Experts Advise Against Yield-Chasing Amid Market Volatility

The current market volatility may lead retail investors toward potentially misguided financial decisions. Nick Ryder of Kathmere Capital Management advises against using the unstable market conditions as justification for pursuing defensive trades such as dividend stocks and bonds.

During an appearance on CNBC's "ETF Edge," Ryder, who is the chief investment officer at Kathmere Capital Management, emphasized the importance of not focusing solely on income. "We often see too many investors adopting an income-focused strategy, which can leave substantial gains unutilized. We generally recommend our clients maintain a total return-oriented approach across their entire portfolio of stocks, bonds, and more," he stated.

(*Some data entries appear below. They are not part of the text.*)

Lemma malloc_loop_ok fl al s nunits :
  heap_ok fl al s -> 1 <= nunits -> nunits * HEADER < 2 ^ 31 -> (2 * length fl + 3 < fuel)%nat ->
  wp (malloc_loop grant fuel fuel nunits (freep s) (hptr (umem s) (freep s))) (fun v s' =>
    got al nunits s v s' \/ (v = 0 /\ s' = s /\ grant (brk s + request nunits * HEADER) = false)) s.
Proof.
  intros H Hn1 Hn2 Hf. destruct (ring_from _ _ _ H) as (f & todo & Hfn & Ef & Hp & Hc & Hin & Hall & Hlen). rewrite <- Ef, Hp.
  destruct (decide (Exists (fun c : block => nunits <= snd c) (todo ++ [f]))) as [Hex|Hno].
  - eapply wp_mono; [apply (scan_found fl al s f nunits H Hfn Ef Hn1 todo f fuel Hfn Hp Hc Hin); [by apply Exists_exists|lia]|]. auto.
  - assert (Hlt : forall c, c ∈ todo ++ [f] -> snd c < nunits).
    { intros c Hcin. destruct (Z.lt_ge_cases (snd c) nunits); [done|]. destruct Hno. apply Exists_exists. by exists c. }
    eapply (scan_none _ _ _ _ _ _ H Hfn Ef todo f fuel (fuel - length todo - 1)); try done; [lia|].
    apply wp_bind. eapply wp_mono; [apply (morecore_ok fl al s nunits); [done..|lia]|].
    intros q s' [(-> & -> & Hg)|(Hq & Hq' & Hk & fl' & H' & Hl' & c' & Hc' & Hcn)].
    + apply wp_ret. auto.
    + rewrite (proj2 (Z.eqb_neq q 0)) by done. apply wp_bind, wp_get. subst q.
      destruct (ring_from _ _ _ H') as (f' & todo' & Hfn' & Ef' & Hp' & Hc'' & Hin' & Hall' & Hlen'). rewrite <- Ef', Hp'.
      eapply wp_mono; [apply (scan_found fl' al s' f' nunits H' Hfn' Ef' Hn1 todo' f' _ Hfn' Hp' Hc'' Hin'); [exists c'; split; [apply Hall'; by right|done]|lia]|].
      intros v s2 (r & fl2 & -> & H2 & Hk2). left. exists r, fl2. split_and!; try done. intros b x Hb Hx. rewrite (Hk2 b x Hb Hx). by apply (Hk b).
Qed.
End loop.

(** ** Every state a program can reach *)

Lemma gaps_length lo hi l : gaps lo l -> lo <= hi -> (forall c, c ∈ l -> fst c + snd c * HEADER <= hi) -> lo + Z.of_nat (length l) * HEADER <= hi.
Proof.
  revert lo. induction l as [|b l IH]; intros lo; cbn [gaps length]; [lia|]. intros (H1 & H2 & H3) Hlo Hl. unfold HEADER in *.
  pose proof (Hl b ltac:(by left)). assert (Hr : fst b + snd b * 16 + Z.of_nat (length l) * 16 <= hi); [|lia].
  apply IH; [done|lia|]. intros c Hc. apply Hl. by right.
Qed.

Lemma ring_length fl al s : heap_ok fl al s -> Z.of_nat (length fl) * HEADER <= limit - base.
Proof.
  intros H. destruct (ho_brk _ _ _ H). unfold HEADER in *.
  assert (Hl : base + Z.of_nat (length fl) * HEADER <= limit); [|unfold HEADER in *; lia].
  apply gaps_length; [apply (ho_gaps _ _ _ H)|lia|]. intros c Hc. destruct (ho_within _ _ _ c H ltac:(set_solver)). lia.
Qed.
(* ===== verification/ShellSpec.v ===== *)
(** * The shell's parser: what the code guarantees

    Commands as abstract syntax, how they are written as tokens and how
    tokens are spelled; the parser reads every such spelling back. *)

From S2P Require Import Prelude Sysfile Userland Shell.

(** ** Syntax *)

Inductive kind := In | Out | Append.
Inductive ast :=
  | Exec (args : list (list Z))
  | Redir (c : ast) (k : kind) (file : list Z)
  | Pipe (l r : ast)
  | Seq (l r : ast)
  | Back (c : ast).

Definition is_space (c : Z) : bool := within whitespace c.
Definition is_word (c : Z) : bool := negb (within whitespace c) && negb (within symbols c).

Definition word (w : list Z) : Prop := w <> [] /\ Forall (fun c => is_word c = true) w /\ 0 ∉ w.

Fixpoint wf (c : ast) : Prop :=
  match c with
  | Exec args => Forall word args /\ (length args < 10)%nat
  | Redir c _ f => wf c /\ word f
  | Pipe l r | Seq l r => wf l /\ wf r
  | Back c => wf c
  end.

(** ** Tokens *)

Inductive tok := TSym (c : Z) | TApp | TWord (w : list Z).

Definition tok_bytes (t : tok) : list Z := match t with TSym c => [c] | TApp => [62; 62] | TWord w => w end.
Definition tok_code (t : tok) : Z := match t with TSym c => c | TApp => 43 | TWord _ => 97 end.
Definition tok_ok (t : tok) : Prop := match t with TSym c => c ∈ symbols | TApp => True | TWord w => word w end.

Definition redir_tok (k : kind) : tok := match k with In => TSym 60 | Out => TSym 62 | Append => TApp end.

(** How tightly the place of a command binds: as a whole line, before [&],
    in a pipeline, as a simple command. *)
Inductive level := LLine | LBack | LPipe | LExec.

Definition paren (b : bool) (ts : list tok) : list tok := if b then [TSym 40] ++ ts ++ [TSym 41] else ts.

Fixpoint print (lvl : level) (c : ast) : list tok :=
  match c with
  | Exec args => TWord <$> args
  | Redir c k f => print LExec c ++ [redir_tok k; TWord f]
  | Pipe l r => paren (match lvl with LExec => true | _ => false end) (print LExec l ++ [TSym 124] ++ print LPipe r)
  | Back c => paren (match lvl with LExec | LPipe => true | _ => false end) (print LBack c ++ [TSym 38])
  | Seq l r => paren (match lvl with LLine => false | _ => true end) (print LBack l ++ [TSym 59] ++ print LLine r)
  end.

(** The text does not go on with the token. *)
Definition stops (s : list Z) : Prop := match s with [] => True | c :: _ => is_word c = false end.
Definition ends (t : tok) (s : list Z) : Prop :=
  match t with TWord _ => stops s | TSym c => c = 62 -> head s <> Some 62 | TApp => True end.

(** [s] is the text of the tokens, with any white space around them. *)
Inductive spells : list tok -> list Z -> Prop :=
  | sp_nil s : Forall (fun c => is_space c = true) s -> spells [] s
  | sp_cons b t ts s :
      Forall (fun c => is_space c = true) b -> tok_ok t -> ends t s -> spells ts s -> spells (t :: ts) (b ++ tok_bytes t ++ s).

Lemma skip_space_app b s : Forall (fun c => is_space c = true) b -> skip_space (b ++ s) = skip_space s.
Proof. induction 1 as [|c b Hc Hb IH]; simpl; [done|]. unfold is_space in Hc. by rewrite Hc. Qed.

Lemma skip_space_suffix s : skip_space s `suffix_of` s.
Proof.
  induction s as [|c s IH]; simpl; [done|]. destruct (within whitespace c); [|done]. by apply suffix_cons_r.
Qed.

(** The first byte of a token is not white space. *)
Lemma tok_first t : tok_ok t -> exists c s, tok_bytes t = c :: s /\ is_space c = false /\
  match t with TWord _ => is_word c = true | TSym d => c = d | TApp => c = 62 end.
Proof.
  destruct t as [c| |w]; simpl.
  - intros Hc. exists c, []. split_and!; try done. unfold symbols in Hc. set_unfold in Hc. by destruct_or! Hc; subst c.
  - intros _. by exists 62, [62].
  - intros (Hw & Hf & _). destruct w as [|c w]; [done|]. apply Forall_cons in Hf as [Hc Hf]. exists c, w. split_and!; try done.
    unfold is_word in Hc. unfold is_space. by destruct (within whitespace c).
Qed.

Lemma spells_trim ts s : spells ts s -> spells ts (skip_space s).
Proof.
  intros [s' Hs|b t ts' s' Hb Ht He Hs].
  - rewrite <- (app_nil_r s'), skip_space_app by done. by constructor.
  - rewrite skip_space_app by done. destruct (tok_first t Ht) as (c & r & E & Hc & _). rewrite E. simpl. unfold is_space in Hc. rewrite Hc.
    change (c :: r ++ s') with ((c :: r) ++ s'). rewrite <- E. by apply (sp_cons [] t ts' s').
Qed.

(** Whether the first token starts with one of [toks]. *)
Definition starts (toks : list Z) (ts : list tok) : bool :=
  match ts with
  | [] => false
  | t :: _ => match tok_bytes t with c :: _ => within toks c | [] => false end
  end.

Lemma peek_spells toks ts s : spells ts s ->
  exists s', peek toks s = Ret (starts toks ts) s' /\ spells ts s' /\ s' `suffix_of` s.
Proof.
  intros H. exists (skip_space s). split_and!; [|by apply spells_trim|apply skip_space_suffix]. unfold peek. f_equal.
  destruct H as [s Hs|b t ts s Hb Ht He Hs].
  - rewrite <- (app_nil_r s), skip_space_app by done. done.
  - rewrite skip_space_app by done. destruct (tok_first t Ht) as (c & r & E & Hc & _). cbn [starts]. rewrite E. simpl. unfold is_space in Hc. by rewrite Hc.
Qed.

Lemma skip_word_spec w s : Forall (fun c => is_word c = true) w -> stops s -> skip_word (w ++ s) = s.
Proof.
  intros Hw Hs. induction Hw as [|c w Hc Hw IH]; simpl.
  - destruct s as [|c s]; [done|]. simpl in *. unfold is_word in Hs. by rewrite Hs.
  - unfold is_word in Hc. by rewrite Hc.
Qed.

(** A word of the line: it begins at [fst w] and ends at [snd w]. *)
Definition is_slice (line : list Z) (w : slice) (l : list Z) : Prop :=
  fst w `suffix_of` line /\ fst w = l ++ snd w /\ stops (snd w).
Lemma computes_term a s : computes AsTerm a s -> computes AsExpr a s.
Proof.
  intros IH vs f rest o [Hr Hs] Hf. cbn in Hf. destruct f as [|f]; [lia|].
  specialize (IH vs f rest o (conj Hr I) ltac:(cbn; lia)).
  cbn [run_at] in *. change (expr (S f) ?s) with (then_ (term f s) (expr_loop f)).
  rewrite length_app in Hf. destruct (value vs a) as [v|].
  - destruct IH as (f' & Hf' & ->). rewrite term_loop_stops by (done || lia). exists f. split; [lia|]. apply expr_loop_skip.
  - eapply grows_next; [done|apply calc_ends; rewrite length_app; lia|]. intros v q o' Hq. rewrite length_app in Hq. apply calc_ends. lia.
Qed.

Definition complaint (o : op) : said := match o with Mod => SModZero | _ => SDivZero end.

Lemma term_loop_op op f a p vs o : is_mul op = true ->
  term_loop (S f) a (Calc (op_char op :: p) vs o) =
    then_ (factor f (Calc p vs o)) (fun b => match apply_op op a b with
      | Some v => term_loop f v | None => (do! say (complaint op); kret 0) end).
Proof.
  intros Hm. rewrite term_loop_eq, skip_ws_at by (by destruct op). cbv zeta. cbn [cur hd tl].
  destruct op; try done; unfold then_; destruct (factor f _) as [b s| |]; try done; cbn; by destruct (b =? 0).
Qed.

Lemma expr_loop_op op f a p vs o : is_mul op = false ->
  expr_loop (S f) a (Calc (op_char op :: p) vs o) =
    then_ (term f (Calc p vs o)) (fun b => expr_loop f (default 0 (apply_op op a b))).
Proof.
  intros Hm. rewrite expr_loop_eq, skip_ws_at by (by destruct op). cbv zeta. cbn [cur hd tl]. by destruct op.
Qed.

Lemma computes_mul op a b s t : is_mul op = true ->
  computes AsTerm a s -> computes AsFactor b t -> computes AsTerm (EBin op a b) (s ++ op_char op :: t).
Proof.
  intros Hm IHa IHb vs f rest o Hr Hf. cbn in Hf. rewrite !length_app in Hf. cbn in Hf.
  assert (follows AsTerm (op_char op :: t ++ rest)) as Hfo by (by destruct op).
  rewrite <- app_assoc. cbn [app].
  specialize (IHa vs f _ o Hfo ltac:(cbn; rewrite length_app; cbn; rewrite length_app; lia)). cbn [value].
  destruct (value vs a) as [va|]; cbn [mbind option_bind]; [|done].
  destruct IHa as (f' & Hf' & Ea). cbn in Hf'. rewrite length_app in Hf'. cbn [run_at] in *. rewrite Ea. clear Ea.
  destruct f' as [|f']; [lia|]. specialize (IHb vs f' rest o Hr ltac:(cbn; rewrite length_app; lia)). cbn [run_at] in IHb.
  rewrite term_loop_op by done. destruct (value vs b) as [vb|]; cbn [mbind option_bind].
  - cbn in IHb. rewrite IHb. cbn [then_]. destruct (apply_op op va vb) as [v|].
    + exists f'. split; [lia|]. apply term_loop_skip.
    + eexists _, _, (complaint op), []. split; [reflexivity|]. destruct op; auto.
  - eapply grows_next; [done|apply calc_ends; rewrite length_app; lia|]. intros v q o' Hq. rewrite length_app in Hq.
    destruct (apply_op op va v); [apply calc_ends; lia|]. by eexists _, _, [_].
Qed.
(** * Automated blog content pipeline: the stage graph and its revision gate

    A shallow embedding of [automated_blog_content_pipeline]:
    [models.py] (the pydantic records), [config.py] (the settings the
    pipeline reads), [publisher.py] (Tistory and dry-run publishers),
    [agents.py] (the research agent; the generation agents are collaborators)
    and [pipeline.py] (the six nodes, the conditional edge and [run]).

    The pipeline state is one Python [dict] that every node mutates in place
    and hands back; it is modelled as a record of optional entries (an absent
    key is [None]) threaded through a state-and-exception monad in which the
    store survives a raised exception, as the dict does. *)

From Stdlib Require Import ZArith List String Ascii Bool Lia.
From Stdlib Require Import PrimFloat Uint63 SpecFloat FloatOps FloatAxioms.
Import ListNotations.

#[local] Open Scope string_scope.
#[local] Open Scope Z_scope.
Set Warnings "-inexact-float,-register-all,-notation-for-abbreviation".

(* ================================================================== *)
(** ** Exceptions and outcomes *)

(** The subclasses of [Exception] that the code meets.  [KeyError] carries
    the missing key, the others the text that [str(e)] yields. *)
Inductive exn : Type :=
| KeyError (key : string)
| ValidationError (msg : string)
| AttributeError (msg : string)
| RequestException (msg : string)
| OtherException (msg : string).
(** [MainWindow.process_input]: the [try] block and its [except Exception]
    clause.  The clause emits the error, then the stop signal for the loop
    variable [assistant_name]; reading that variable raises when no
    iteration of the loop has begun. *)
Definition process_input (env : Collaborators) (config : thread_config)
    (user_input : string) (assistants : list string) (thread_name : string)
    (is_scheduled_task : bool)
    (attachments_dicts : option (list (gmap string string)))
  : thread_config * list action * result unit :=
  let '(config', out, r, assistant_name) :=
    process_input_body env config user_input assistants thread_name
      is_scheduled_task attachments_dicts in
  match r with
  | Returned _ => (config', out, Returned ())
  | Raised error =>
      let error_message :=
        "An error occurred while processing the input: " +:+ error in
      match assistant_name with
      | None =>
          (config', out ++ [error_signal error_message],
           Raised "cannot access local variable 'assistant_name' where it is not associated with a value")
      | Some name =>
          (config',
           out ++ [error_signal error_message;
                   stop_signal name is_scheduled_task],
           Returned ())
      end
  end.

(** *** Presentation callbacks *)

Definition is_realtime_assistant (env : Collaborators) (assistant_name : string)
  : bool :=
  bool_decide (assistant_name ∈ realtime_assistants env).

Definition is_assistant_selected (env : Collaborators) (assistant_name : string)
  : bool :=
  bool_decide (assistant_name ∈ selected_assistants env).

(** ["keyword" in run_identifier] *)
Definition mentions_keyword (run_identifier : string) : bool :=
  bool_decide (is_Some (String.index 0 "keyword" run_identifier)).

(** [MainWindow.handle_realtime_run_end] *)
Definition handle_realtime_run_end (env : Collaborators)
    (assistant_name run_identifier : string) : list action :=
  if is_realtime_assistant env assistant_name
  then
    assistant_list_set_disabled false
    :: (if mentions_keyword run_identifier
        then
          stop_animation "LISTENING_SPEECH"
          :: (if is_assistant_selected env assistant_name
              then [start_animation "LISTENING_KEYWORD"] else [])
        else [])
  else [].
Lemma advance_two_closes :
  document (advance 300 X)
  = mkDocument H (El (nid_of (doc_body d)) (style_clear "overflow" bp) (kids (doc_body d)))
               (detached d ++ [El o op oks]) m
  /\ uncaught (advance 300 X) = uncaught X
  /\ timers (advance 300 X) = []
  /\ now (advance 300 X) = (now X + 300)%Z.
Proof.
  unfold advance. rewrite HT. cbn [List.filter fst]. change (Z.max 0 300) with 300%Z.
  rewrite Z.leb_refl. cbn [negb List.filter].
  unfold firing_order. cbn [List.fold_left insert_timer fst]. rewrite Z.ltb_irrefl.
  cbn [insert_timer List.fold_left].
  unfold run_timer. world_simpl. unfold settle, run_callback, mbind, M_bind, dom. world_simpl.
  rewrite HD. rewrite remove_overlay by assumption.
  assert (Ab' : absent o (El (nid_of (doc_body d)) bp (kids (doc_body d)))).
  { destruct (doc_body d) as [bi bq bks]. apply absent_El in Ab. apply absent_El. exact Ab. }
  cbn [on_props doc_head doc_body detached next_id].
  rewrite remove_detached_last.
  - cbn [on_props doc_head doc_body detached next_id]. rewrite style_clear_twice.
    repeat split; reflexivity.
  - exact AH.
  - apply absent_El. apply absent_El in Ab'. exact Ab'.
  - exact Ad.
Qed.

End TwoCloses.

Lemma remove_class_keeps_onclick c p : onclick (remove_class c p) = onclick p.
Proof. reflexivity. Qed.

Lemma has_class_remove_other c c' p :
  c <> c' -> has_class c (remove_class c' p) = has_class c p.
Proof.
  intros Hne. unfold has_class, remove_class. cbn [classList with_classList].
  induction (classList p) as [|x l IH]; [reflexivity|]. cbn [List.filter existsb].
  destruct (String.eqb c' x) eqn:E; cbn [negb existsb]; rewrite IH; [|reflexivity].
  apply String.eqb_eq in E. subst x.
  assert (F : String.eqb c c' = false) by (apply String.eqb_neq; exact Hne).
  rewrite F. reflexivity.
Qed.



Section Panel.

Variables (H : Elem) (bi : nid) (bp : Props) (ks : list Elem).
Variables (o : nid) (op : Props) (c : nid) (cp : Props).

Hypothesis Ao_H : absent o H.
Hypothesis Ao_b : bi <> o.
Hypothesis Ao_k : Forall (absent o) ks.
Hypothesis Ac_H : absent c H.
Hypothesis Ac_b : bi <> c.
Hypothesis Ac_k : Forall (absent c) ks.
Hypothesis Ac_o : o <> c.

Lemma lookup_overlay_panel cks dt m :
  lookup_node o (with_panel H bi bp ks o op c cp cks dt m) = Some (El o op [El c cp cks]).
Proof.
  unfold lookup_node, all_nodes, document_order, with_panel. cbn [doc_head doc_body detached].
  rewrite !find_app, (find_absent o H Ao_H). cbn [flatten List.find].
  unfold is_node at 1. cbn [nid_of]. apply Nat.eqb_neq in Ao_b. rewrite Ao_b.
  rewrite List.flat_map_app, find_app, (find_absent_forest o ks Ao_k).
  cbn [flat_map flatten List.find app]. unfold is_node at 1. cbn [nid_of].
  rewrite Nat.eqb_refl. reflexivity.
Qed.

Lemma lookup_panel cks dt m :
  lookup_node c (with_panel H bi bp ks o op c cp cks dt m) = Some (El c cp cks).
Proof.
  unfold lookup_node, all_nodes, document_order, with_panel. cbn [doc_head doc_body detached].
  rewrite !find_app, (find_absent c H Ac_H). cbn [flatten List.find].
  unfold is_node at 1. cbn [nid_of]. apply Nat.eqb_neq in Ac_b. rewrite Ac_b.
  rewrite List.flat_map_app, find_app, (find_absent_forest c ks Ac_k).
  cbn [flat_map flatten List.find app]. unfold is_node at 1 2. cbn [nid_of].
  apply Nat.eqb_neq in Ac_o. rewrite Ac_o, Nat.eqb_refl. reflexivity.
Qed.

Lemma on_kids_panel h cks dt m :
  Forall (absent c) cks -> Forall (absent c) dt ->
  on_kids (Node c) h (with_panel H bi bp ks o op c cp cks dt m)
  = with_panel H bi bp ks o op c cp (h cks) dt m.
Proof.
  intros Hc Hd. unfold on_kids, with_panel. cbn [doc_head doc_body detached next_id].
  rewrite (update_kids_absent c h H Ac_H), (map_update_kids_absent c h dt Hd).
  cbn [update_kids]. apply Nat.eqb_neq in Ac_b, Ac_o. rewrite Ac_b.
  rewrite List.map_app, (map_update_kids_absent c h ks Ac_k).
  cbn [List.map update_kids]. rewrite Ac_o, Nat.eqb_refl.
  rewrite (map_update_kids_absent c h cks Hc). reflexivity.
Qed.

Lemma set_innerHTML_panel markup cks dt m :
  Forall (absent c) cks -> Forall (absent c) dt ->
  set_innerHTML c markup (with_panel H bi bp ks o op c cp cks dt m)
  = with_panel H bi bp ks o op c cp (List.map (shift m) markup) (dt ++ cks) (m + size markup).
Proof.
  intros Hc Hd. unfold set_innerHTML. rewrite lookup_panel.
  cbn [with_panel next_id]. fold (with_panel H bi bp ks o op c cp cks dt m).
  rewrite on_kids_panel by assumption. reflexivity.
Qed.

With Kathmere Capital Management overseeing $3.5 billion in assets, Ryder warns against "yield-chasing," suggesting it could lead investors to take on unnecessary risks. This includes extending interest rate risks, increasing portfolio duration, or moving from investment-grade bonds to high-yield options, which entail significantly different risk and return profiles.

Ryder believes income shouldn’t be the basis of long-term investment strategies. He advocates for starting with specific goals and risk tolerance before incorporating income, especially since market downturns are a natural part of long-term investing. According to Ryder, focusing first on income might inadvertently commit portfolios to unintended risks.

Despite the volatile market, Ryder is optimistic about the broader economic context, indicating, "Overall, the economy has been remarkably resilient, and corporate profitability has held strong."

This total-return approach is reiterated by Christian Magoon of Amplify ETFs, who encourages investors to look beyond distribution figures when making decisions. "We believe making smart yield decisions involves balancing attractive yield with the potential for long-term capital appreciation," said Magoon in the same CNBC interview. "Merely chasing the highest yield can be a trap."